Still here, the lake whispered on the December breeze. Still mine. Still my instrument.
The Shipwrecker closed his eyes, letting the ancient voice wash over him like absolution.
He'd begun to fear that his identification—having his true name spoken on every news broadcast, his face plastered across every screen—had somehow severed the connection that gave his life meaning.
That Superior had rejected him for failing to remain invisible, for allowing himself to be seen.
But he understood now. The silence hadn't been rejection. It had been a test.
The lake had wanted to know if he would run inland, would flee to landlocked cities where her voice couldn't reach him. Would abandon years of faithful service because the human world had finally noticed his work.

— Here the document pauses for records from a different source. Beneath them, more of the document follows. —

(* ===== verification/Tokio.v ===== *)
(** * The asynchronous facade ([src/src/tokio.rs])

    The calls submit at once and hand out a future of the pending result.  The
    streaming calls are futures that pump like the blocking facade, but look
    first at the result of the operation before every read, and can be dropped
    by the caller wherever they wait. *)
From S2P Require Export Blocking.

Local Open Scope N_scope.
Local Open Scope blob_scope.

(** ** Awaiting *)

(** [Operation<T>]: a submitted operation, to be awaited by [wait_async]. *)
Record AsyncOperation (T : Type) := { op_future : Pending T }.
Arguments op_future {T}.

Definition AsyncOperation_new {T} (p : Pending T) : AsyncOperation T := {| op_future := p |}.

(** [Operation::new(call)]. *)
Definition submit_call {T} (call : Engine -> Pending T * Engine) (e : Engine)
    : AsyncOperation T * Engine :=
  let (p, e) := call e in (AsyncOperation_new p, e).

(** Awaiting the future to its end, or dropping it ([received] is [None]). *)
Definition await_operation {T} (o : AsyncOperation T)
    (received : option (option (result T AtomicBlobStoreError))) (e : Engine)
    : option (option (result T AtomicBlobStoreError) * Engine) :=
  match received with
  | None => Some (None, e)
  | Some received => '(r, e) ← wait (op_future o) received e; Some (Some r, e)
  end.

(** ** The streaming save *)

(** What a turn of the pump meets: the [select] is biased, so a result that is
    ready wins over the reader; the caller drops the future while it waits for
    the reader or for the channel. *)
Inductive Turn := ReadReady | ResultReady | DroppedReading | DroppedSending.

Section Pumping.
Context {Tgt : Target}.

(** One turn of [while read < declared_len]; past the end of [turns] every turn
    finds the reader ready. *)
Definition Tokio_save_from_step (declared_len : N) (s : Pump * list Turn)
    : (Pump * list Turn) + (option Verdict * (Pump * list Turn)) :=
  let '(p, turns) := s in
  if negb (pump_read p <? declared_len) then inr (None, s)
  else
    let requested := chunk_request (declared_len - pump_read p) in
    let turn := default ReadReady (head turns) in
    let turns := tail turns in
    match turn with
    | ResultReady => inr (Some Answer, (p, turns))
    | DroppedReading => inr (Some Dropped, (p, turns))
    | ReadReady | DroppedSending =>
        match read requested (pump_reader p) with
        | (Ok [], r) =>
            inr (Some (Discard (InputEndedEarly declared_len (pump_read p))),
                 (set_pump_reader r p, turns))
        | (Err source, r) => inr (Some (Discard (InputIo source)), (set_pump_reader r p, turns))
        | (Ok chunk, r) =>
            let p := add_read (blen chunk) (set_pump_reader r p) in
            match turn with
            | DroppedSending => inr (Some Dropped, (p, turns))
            | _ =>
                match send_message (Chunk chunk) p with
                | (true, p) => inl (p, turns)
                | (false, p) => inr (Some Answer, (p, turns))
                end
            end
        end
    end.

Definition Tokio_complete_stream (declared_len : N) (p : Pump) (turns : list Turn) : Verdict * Pump :=
  let turn := default ReadReady (head turns) in
  match turn with
  | ResultReady => (Answer, p)
  | DroppedReading => (Dropped, p)
  | ReadReady | DroppedSending =>
      match read 1 (pump_reader p) with
      | (Ok [], r) =>
          let p := set_pump_reader r p in
          match turn with
          | DroppedSending => (Dropped, p)
          | _ => let (_, p) := send_message Complete p in (Answer, p)
          end
      | (Ok _, r) => (Discard (InputHasTrailingData declared_len), set_pump_reader r p)
      | (Err source, r) => (Discard (InputIo source), set_pump_reader r p)
      end
  end.

Definition Tokio_pump_stream (declared_len : N) (r : reader) (sends : list bool) (turns : list Turn)
    : Verdict * Pump :=
  match run_loop (reader_fuel r) (Tokio_save_from_step declared_len) (fun s => (None, s))
          (Pump_new r sends, turns) with
  | (Some verdict, (p, _)) => (verdict, p)
  | (None, (p, turns)) => Tokio_complete_stream declared_len p turns
  end.

End Pumping.

(** ** The streaming load *)

(** What becomes of the wait for a chunk and of the write of it: both come to
    their end, or the future is dropped when [n] bytes of the chunk are written. *)
Inductive Await := AwaitDone | AwaitDropped (n : N).

(** Past the end of [awaits] every wait comes to its end; [None] is a dropped
    future. *)
Fixpoint Tokio_write_chunks (chunks : list bytes) (awaits : list Await) (w : writer)
    : option (result unit io_error) * writer :=
  match default AwaitDone (head awaits), chunks with
  | AwaitDropped _, [] => (None, w)
  | AwaitDropped n, chunk :: _ => (None, Writer (wr_data w ++ take (N.to_nat n) chunk) (wr_plan w))
  | AwaitDone, [] => (Some (Ok tt), w)
  | AwaitDone, chunk :: chunks =>
      match write_all chunk w with
      | (Err source, w) => (Some (Err source), w)
      | (Ok _, w) => Tokio_write_chunks chunks (tail awaits) w
      end
  end.

(** ** The calls *)

Section Calls.
Context {B3 : Blake3} {Tgt : Target} {Bk : Backend}.

(** [initialize]: starting the thread that opens the engine; [survives]: it
    sends the engine it opened, which a panic after the opening prevents. *)
Definition Tokio_open (root namespace : Path) (options : AtomicBlobStoreOptions)
    (initialize : result unit io_error) (survives : bool) (spawned : result unit io_error)
    (spawns : list (option bool)) : eff World AtomicBlobStoreError Engine :=
  match initialize with
  | Err source => throw (Io StartInitialization source)
  | Ok _ => do! opened <- open root namespace options spawned spawns;
      lift (if survives then opened else Err EngineFailed)
  end.

Definition Tokio_load (key : bytes) := submit_call (load key).
Definition Tokio_save (key payload : bytes) := submit_call (save key payload).
Definition Tokio_clear (key : bytes) := submit_call (clear key).
Definition Tokio_inspect (key : bytes) := submit_call (inspect key).
Definition Tokio_quarantine (key : bytes) := submit_call (quarantine key).
Definition Tokio_cleanup_stale_temporary_files (minimum_age : Duration) :=
  submit_call (cleanup_stale_temporary_files minimum_age).
Definition Tokio_flush := submit_call flush.

Definition Tokio_close (e : Engine) : option (AsyncOperation unit * Engine) :=
  '(p, e) ← close e; Some (AsyncOperation_new p, e).

Definition Tokio_blob_path (key : bytes) (e : Engine) : Path := blob_path key e.

Definition Tokio_save_from (key : bytes) (r : reader) (declared_len : N) (sends : list bool)
    (turns : list Turn) (e : Engine)
    : result (option (Pending unit)) AtomicBlobStoreError * reader * Engine :=
  let (verdict, p) := Tokio_pump_stream declared_len r sends turns in
  match start_save_stream key declared_len (pump_sent p) e with
  | (Err error, e) => (Err error, r, e)
  | (Ok result, e) => (Ok (verdict_pending verdict result), pump_reader p, e)
  end.

Definition Tokio_load_into (key : bytes) (w : writer) (received : list bytes) (awaits : list Await)
    (accepts : list bool) (e : Engine)
    : result (option (Pending (option BlobMetadata))) AtomicBlobStoreError * writer * Engine :=
  let (written, w') := Tokio_write_chunks received awaits w in
  let sink := writing_sink (default false (is_ok <$> written)) accepts in
  match start_load_stream key (Filesystem.accepts sink) (acknowledges sink) e with
  | (Err error, e) => (Err error, w, e)
  | (Ok result, e) =>
      (Ok (match written with
           | None => None
           | Some (Ok _) => Some result
           | Some (Err source) => Some (discard_result (OutputIo source) result)
           end), w', e)
  end.

End Calls.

And he had proven himself. Had stayed close despite the danger, had endured days of desperate flight and silence and the gnawing uncertainty, had never once considered true escape.
Because leaving Superior's shores would be death more absolute than any prison cell.
It would be severing the only connection that made him more than just Robert Brune—a broken old man with a dead mother and a lifetime of loneliness.
The Shipwrecker walked slowly along the row of shipping containers, his footsteps crunching on the layer of ice crusting the ground.
He'd need to learn to move more quietly.
Need to find the gaps in fences, the blind spots in sightlines, the hours when this place truly slept.
But he was a patient man. He had learned patience in decades of waiting for the right ships, the right storms, the right moments when Superior's hunger aligned with human vulnerability.
He would learn this place too.
At the edge of the property, where a chain-link fence separated the scrapyard from the street beyond, the Shipwrecker stopped and looked toward where he knew the lake spread its gray expanse.
He couldn't see it from here—too many buildings, too much industrial infrastructure between him and the shore.
But the whispers grew louder, more urgent, carrying a message he'd been hoping to hear.
Soon, Superior murmured. Wait just a little longer. Let them search far away. Let them forget. And then return to me. Return to the work.
The Shipwrecker allowed himself a thin smile. This rusting container, this forgotten corner of Duluth's industrial graveyard it would do. It would do just fine.